(** The loop of [format_elemwise] on expressions of shape (R, 1) with
    values [vals], started at index [i0]. *)
Lemma elemwise_terms_spec (env : Z -> option ndarray) (N R : Z)
      (vars_ : list LinOp) (vals : list (list Z)) :
  0 <= R ->
  Forall2 (fun e v => shape e = [R; 1] /\ eval env e = Some (mk_ndarray [R; 1] v)) vars_ vals ->
  forall i0 acc, 0 <= i0 -> i0 + Zlen vars_ <= N ->
  exists new tv,
    elemwise_terms [N * R; R] N i0 vars_ acc = Ok (acc ++ new) /\
    length new = length vars_ /\
    Forall (fun t => shape t = [N * R; 1]) new /\
    eval_all env new = Some tv /\
    length tv = length vars_ /\
    Forall (fun a => nd_shape a = [N * R; 1] /\ length (nd_data a) = Z.to_nat (N * R)) tv /\
    forall p, 0 <= p < N * R ->
      Zsum (map (fun a => nd_nth a p) tv) =
      if (i0 <=? p mod N) && (p mod N <? i0 + Zlen vars_)
      then nth (Z.to_nat (p / N)) (nth (Z.to_nat (p mod N - i0)) vals []) 0
      else 0.
Proof.
  intros HR HF. induction HF as [|e v vars_ vals [He Hv] HF IH]; intros i0 acc Hi0 HN.
  - exists [], []. cbn [elemwise_terms]. rewrite app_nil_r.
    repeat split; try constructor.
    intros p Hp. unfold Zlen. simpl length.
    destruct (Z.leb_spec i0 (p mod N)); destruct (Z.ltb_spec (p mod N) (i0 + Z.of_nat 0));
      cbn [andb]; (reflexivity || lia).
  - rewrite Zlen_cons in HN. pose proof (Zlen_nonneg vars_) as Hl.
    cbn [elemwise_terms].
    rewrite get_spacing_matrix_ok by (try nia; intros c Hc; nia).
    cbn [bind Ok].
    rewrite (mul_expr_2d _ e (N * R) R 1) by (reflexivity || assumption).
    cbn [bind Ok].
    set (term := Multiply _ e [N * R; 1]).
    destruct (IH (i0 + 1) (acc ++ [term])) as [new [tv [E1 [E2 [E3 [E4 [E5 [E6 E7]]]]]]]];
      [lia | lia |].
    assert (Et : eval env term =
                 Some (tabulate (N * R) 1 (fun a j =>
                   Zsum (map (fun k =>
                           nd_get (tabulate (N * R) R
                                     (sp_get (spacing_csc [N * R; R] R N i0))) a k
                           * nd_get (mk_ndarray [R; 1] v) k j)
                         (range R))))).
    { apply eval_mul_sparse; [reflexivity | assumption | reflexivity]. }
    exists (term :: new), (tabulate (N * R) 1 (fun a j =>
                   Zsum (map (fun k =>
                           nd_get (tabulate (N * R) R
                                     (sp_get (spacing_csc [N * R; R] R N i0))) a k
                           * nd_get (mk_ndarray [R; 1] v) k j)
                         (range R))) :: tv).
    split; [rewrite E1, <- app_assoc; reflexivity|].
    split; [simpl; congruence|].
    split; [constructor; [reflexivity | assumption]|].
    split; [cbn [eval_all]; rewrite Et; cbn [obind]; rewrite E4; reflexivity|].
    split; [simpl; congruence|].
    split.
    { constructor; [|assumption]. split; [reflexivity|].
      rewrite length_tabulate. f_equal. lia. }
    intros p Hp. cbn [map Zsum fold_right].
    fold (Zsum (map (fun a => nd_nth a p) tv)).
    rewrite E7 by assumption.
    rewrite spacing_term_entry by (try lia; reflexivity).
    rewrite Zlen_cons.
    assert (0 <= p mod N < N) as Hm by (apply Z.mod_pos_bound; lia).
    destruct (Z.eqb_spec (p mod N) i0) as [E|E].
    + rewrite E.
      destruct (Z.leb_spec (i0 + 1) i0); [lia|].
      destruct (Z.leb_spec i0 i0); [|lia].
      destruct (Z.ltb_spec i0 (i0 + (1 + Zlen vars_))); [|lia].
      cbn [andb]. replace (i0 - i0) with 0 by lia.
      unfold nd_nth. cbn [nd_data Z.to_nat nth]. lia.
    + destruct (Z.leb_spec (i0 + 1) (p mod N));
        destruct (Z.leb_spec i0 (p mod N)); try lia;
        destruct (Z.ltb_spec (p mod N) (i0 + 1 + Zlen vars_));
        destruct (Z.ltb_spec (p mod N) (i0 + (1 + Zlen vars_))); try lia;
        cbn [andb]; try reflexivity.
      replace (Z.to_nat (p mod N - i0)) with (Datatypes.S (Z.to_nat (p mod N - (i0 + 1))))
        by lia.
      reflexivity.
Qed.

Lemma sum_expr_same_shape (ops : list LinOp) (first : LinOp) (rest : list LinOp) (s : list Z) :
  ops = first :: rest -> Forall (fun t => shape t = s) ops ->
  lu.sum_expr ops = Ok (Sum ops s).
Proof.
  intros -> HF. unfold lu.sum_expr.
  change (getitem (first :: rest) 0) with (@Ok LinOp first). cbn [bind Ok].
  inversion HF as [|? ? Hf _]; subst.
  replace (forallb _ _) with true; [reflexivity|].
  symmetry. apply forallb_forall. intros op Hop.
  rewrite Forall_forall in HF. rewrite (HF op Hop). apply list_eqb_refl.
Qed.

(** C1: for N >= 1 expressions of shape (R, 1) with values v0..v_{N-1},
    [format_elemwise] returns one constraint whose expression evaluates
    to a column of length N*R in which entry r*N + i is entry r of v_i;
    for [1, 2] and [10, 20] the column is [1, 10, 2, 20]. *)
Theorem format_elemwise_interleaves :
  (forall (env : Z -> option ndarray) (vars_ : list LinOp) (vals : list (list Z)) (R : Z),
     vars_ <> [] -> 0 <= R ->
     Forall2 (fun e v => shape e = [R; 1] /\ eval env e = Some (mk_ndarray [R; 1] v))
             vars_ vals ->
     exists total data,
       format_elemwise vars_ = Ok [Geq total] /\
       eval env total = Some (mk_ndarray [Zlen vars_ * R; 1] data) /\
       Zlen data = Zlen vars_ * R /\
       forall r i, 0 <= r < R -> 0 <= i < Zlen vars_ ->
         nth (Z.to_nat (r * Zlen vars_ + i)) data 0
         = nth (Z.to_nat r) (nth (Z.to_nat i) vals []) 0) /\
  eval_constraints elemwise_env (format_elemwise elemwise_vars)
  = Ok [Some (mk_ndarray [4; 1] [1; 10; 2; 20])].
Proof.
  split; [|reflexivity].
  intros env vars_ vals R Hne HR HF.
  set (N := Zlen vars_).
  destruct (elemwise_terms_spec env N R vars_ vals HR HF 0 [])
    as [new [tv [E1 [E2 [E3 [E4 [E5 [E6 E7]]]]]]]]; [lia | unfold N; lia |].
  cbn [app] in E1.
  destruct vars_ as [|e0 rest]; [congruence|].
  assert (He0 : shape e0 = [R; 1]) by (inversion HF as [|? ? ? ? [H _] _]; exact H).
  destruct new as [|t0 new']; [discriminate|].
  destruct (nd_sum_spec [N * R; 1] (Z.to_nat (N * R)) tv) as [r [Er [Hrs [Hrn Hr]]]].
  { destruct tv; [discriminate | congruence]. }
  { assumption. }
  destruct r as [rs data]. cbn [nd_shape nd_data] in Hrs, Hrn. subst rs.
  exists (Sum (t0 :: new') [N * R; 1]), data.
  split.
  { unfold format_elemwise.
    change (getitem (e0 :: rest) 0) with (@Ok LinOp e0). cbn [bind Ok].
    rewrite He0. change (getitem [R; 1] 0) with (@Ok Z R). cbn [bind Ok].
    fold N. rewrite E1. cbn [bind Ok].
    rewrite (sum_expr_same_shape (t0 :: new') t0 new' [N * R; 1]) by (reflexivity || assumption).
    reflexivity. }
  split.
  { rewrite eval_Sum, E4. cbn [obind]. rewrite Er. cbn [obind].
    now apply with_shape_same. }
  assert (HNpos : 1 <= N) by (unfold N; rewrite Zlen_cons; pose proof (Zlen_nonneg rest); lia).
  split; [unfold Zlen; rewrite Hrn; nia|].
  intros q i Hq Hi.
  change (nth (Z.to_nat (q * N + i)) data 0)
    with (nd_nth (mk_ndarray [N * R; 1] data) (q * N + i)).
  rewrite Hr, E7 by nia.
  destruct (div_mod_of_stride N q i (q * N + i)) as [Hm Hd]; [lia | lia |].
  rewrite Hm, Hd.
  fold N.
  destruct (Z.leb_spec 0 i); [|lia]. destruct (Z.ltb_spec i (0 + N)); [|lia].
  cbn [andb]. now replace (i - 0) with i by lia.
Qed.

Lemma format_elemwise_interleaves_witness :
  exists total data,
    format_elemwise elemwise_vars = Ok [Geq total] /\
    eval elemwise_env total = Some (mk_ndarray [Zlen elemwise_vars * 2; 1] data) /\
    Zlen data = Zlen elemwise_vars * 2 /\
    forall r i, 0 <= r < 2 -> 0 <= i < Zlen elemwise_vars ->
      nth (Z.to_nat (r * Zlen elemwise_vars + i)) data 0
      = nth (Z.to_nat r) (nth (Z.to_nat i) [[1; 2]; [10; 20]] []) 0.
Proof.
  apply (proj1 format_elemwise_interleaves elemwise_env elemwise_vars [[1; 2]; [10; 20]] 2).
  - discriminate.
  - lia.
  - repeat constructor.
Defined.

(** ** The stacked layout of [format_axis] *)

Lemma replicate_range (n : Z) : replicate n 1 = map (fun _ => 1) (range n).
Proof.
  unfold replicate, range. rewrite map_map.
  induction (Z.to_nat n) as [|k IH]; [reflexivity|].
  rewrite seq_S, map_app, <- IH. simpl.
  clear IH. induction k as [|k IH]; [reflexivity|]. simpl. now rewrite <- IH.
Qed.

Lemma sp_get_leader_csc (cone_size i k : Z) :
  sp_get (leader_csc cone_size) i k = if (i =? 0) && (k =? 0) then 1 else 0.
Proof.
  unfold sp_get, sp_triplets, sp_positions, leader_csc, sum_at.
  cbn [sp_data sp_row sp_col combine fold_right fst snd].
  rewrite (Z.eqb_sym 0 i), (Z.eqb_sym 0 k).
  destruct ((i =? 0) && (k =? 0)); reflexivity.
Qed.

Lemma sp_get_shift_csc (cone_size x_rows i k : Z) :
  sp_get (shift_csc cone_size x_rows) i k =
  if (0 <=? k) && (k <? cone_size - 1) && (i =? 1 + k) then 1 else 0.
Proof.
  unfold sp_get, sp_triplets, sp_positions, shift_csc. cbn [sp_data sp_row sp_col].
  rewrite replicate_range. unfold range2.
  change (sum_at i k (selector_triplets (fun c => 1 + c) (range (cone_size - 1))) =
          if (0 <=? k) && (k <? cone_size - 1) && (i =? 1 + k) then 1 else 0).
  destruct (Z.leb_spec 0 k); destruct (Z.ltb_spec k (cone_size - 1)); cbn [andb];
    try (apply sum_at_absent; rewrite In_range; lia).
  apply (sum_at_present (fun c => 1 + c)); [apply NoDup_range | apply In_range; lia].
Qed.

(** What a successful call of [format_axis] returns. *)
Lemma format_axis_inv (t X : LinOp) (axis : Z) (cs : list Constraint) :
  format_axis t X axis = Ok cs ->
  exists x_rows t_vec s1 s2 s,
    let X' := if axis =? 1 then lu.transpose X else X in
    getitem (shape X') 0 = Ok x_rows /\
    leader_row t = Ok t_vec /\
    cs = [Geq (Sum [Multiply (SparseConstant (leader_csc (1 + x_rows)) [1 + x_rows; 1])
                             t_vec s1;
                    Multiply (SparseConstant (shift_csc (1 + x_rows) x_rows)
                                             [1 + x_rows; x_rows])
                             X' s2] s)].
Proof.
  unfold format_axis.
  set (X' := if axis =? 1 then lu.transpose X else X).
  destruct (getitem (shape X') 0) as [e|x_rows]; [discriminate|]. cbn [bind].
  destruct (coo_matrix [1] [0] [0] _) as [e|tm] eqn:Et; [discriminate|].
  apply coo_matrix_inv in Et. subst tm. cbn [bind].
  destruct (leader_row t) as [e|t_vec]; [discriminate|]. cbn [bind].
  destruct (lu.mul_expr _ t_vec) as [e|term1] eqn:Em1; [discriminate|]. cbn [bind].
  destruct (coo_matrix _ _ _ _) as [e|xm] eqn:Ex; [discriminate|].
  apply coo_matrix_inv in Ex. subst xm. cbn [bind].
  destruct (lu.mul_expr _ X') as [e|term2] eqn:Em2; [discriminate|]. cbn [bind].
  destruct (lu.sum_expr _) as [e|total] eqn:Es; [discriminate|]. cbn [bind].
  intros H. inversion H. subst cs. clear H.
  assert (M : forall l r op, lu.mul_expr l r = Ok op -> exists s, op = Multiply l r s).
  { intros l r op. unfold lu.mul_expr.
    destruct (shape l) as [|p [|q [|? ?]]]; try discriminate.
    destruct (shape r) as [|q' [|n [|? ?]]]; try discriminate;
      destruct (q =? q'); try discriminate; intros H; inversion H; eauto. }
  destruct (M _ _ _ Em1) as [s1 ->]. destruct (M _ _ _ Em2) as [s2 ->].
  unfold lu.sum_expr in Es. cbn [app] in Es.
  match type of Es with
  | (_ <- ?g ;; _) = _ => change g with (@Ok LinOp (Multiply
        (lu.create_const (tocsc (mk_spmatrix COO [1 + x_rows; 1] [1] [0] [0])) [1 + x_rows; 1])
        t_vec s1)) in Es
  end.
  cbn [bind Ok] in Es.
  destruct (forallb _ _); [|discriminate]. inversion Es.
  exists x_rows, t_vec, s1, s2, s1. cbn zeta.
  split; [reflexivity|]. split; [reflexivity|]. reflexivity.
Qed.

##########

From the records above, retype only the lines starting at the line that contains "try (apply sum_at_absent;" and ending at the line that contains "unfold format_axis.", both included.

    try (apply sum_at_absent; rewrite In_range; lia).
  apply (sum_at_present (fun c => 1 + c)); [apply NoDup_range | apply In_range; lia].
Qed.

(** What a successful call of [format_axis] returns. *)
Lemma format_axis_inv (t X : LinOp) (axis : Z) (cs : list Constraint) :
  format_axis t X axis = Ok cs ->
  exists x_rows t_vec s1 s2 s,
    let X' := if axis =? 1 then lu.transpose X else X in
    getitem (shape X') 0 = Ok x_rows /\
    leader_row t = Ok t_vec /\
    cs = [Geq (Sum [Multiply (SparseConstant (leader_csc (1 + x_rows)) [1 + x_rows; 1])
                             t_vec s1;
                    Multiply (SparseConstant (shift_csc (1 + x_rows) x_rows)
                                             [1 + x_rows; x_rows])
                             X' s2] s)].
Proof.
  unfold format_axis.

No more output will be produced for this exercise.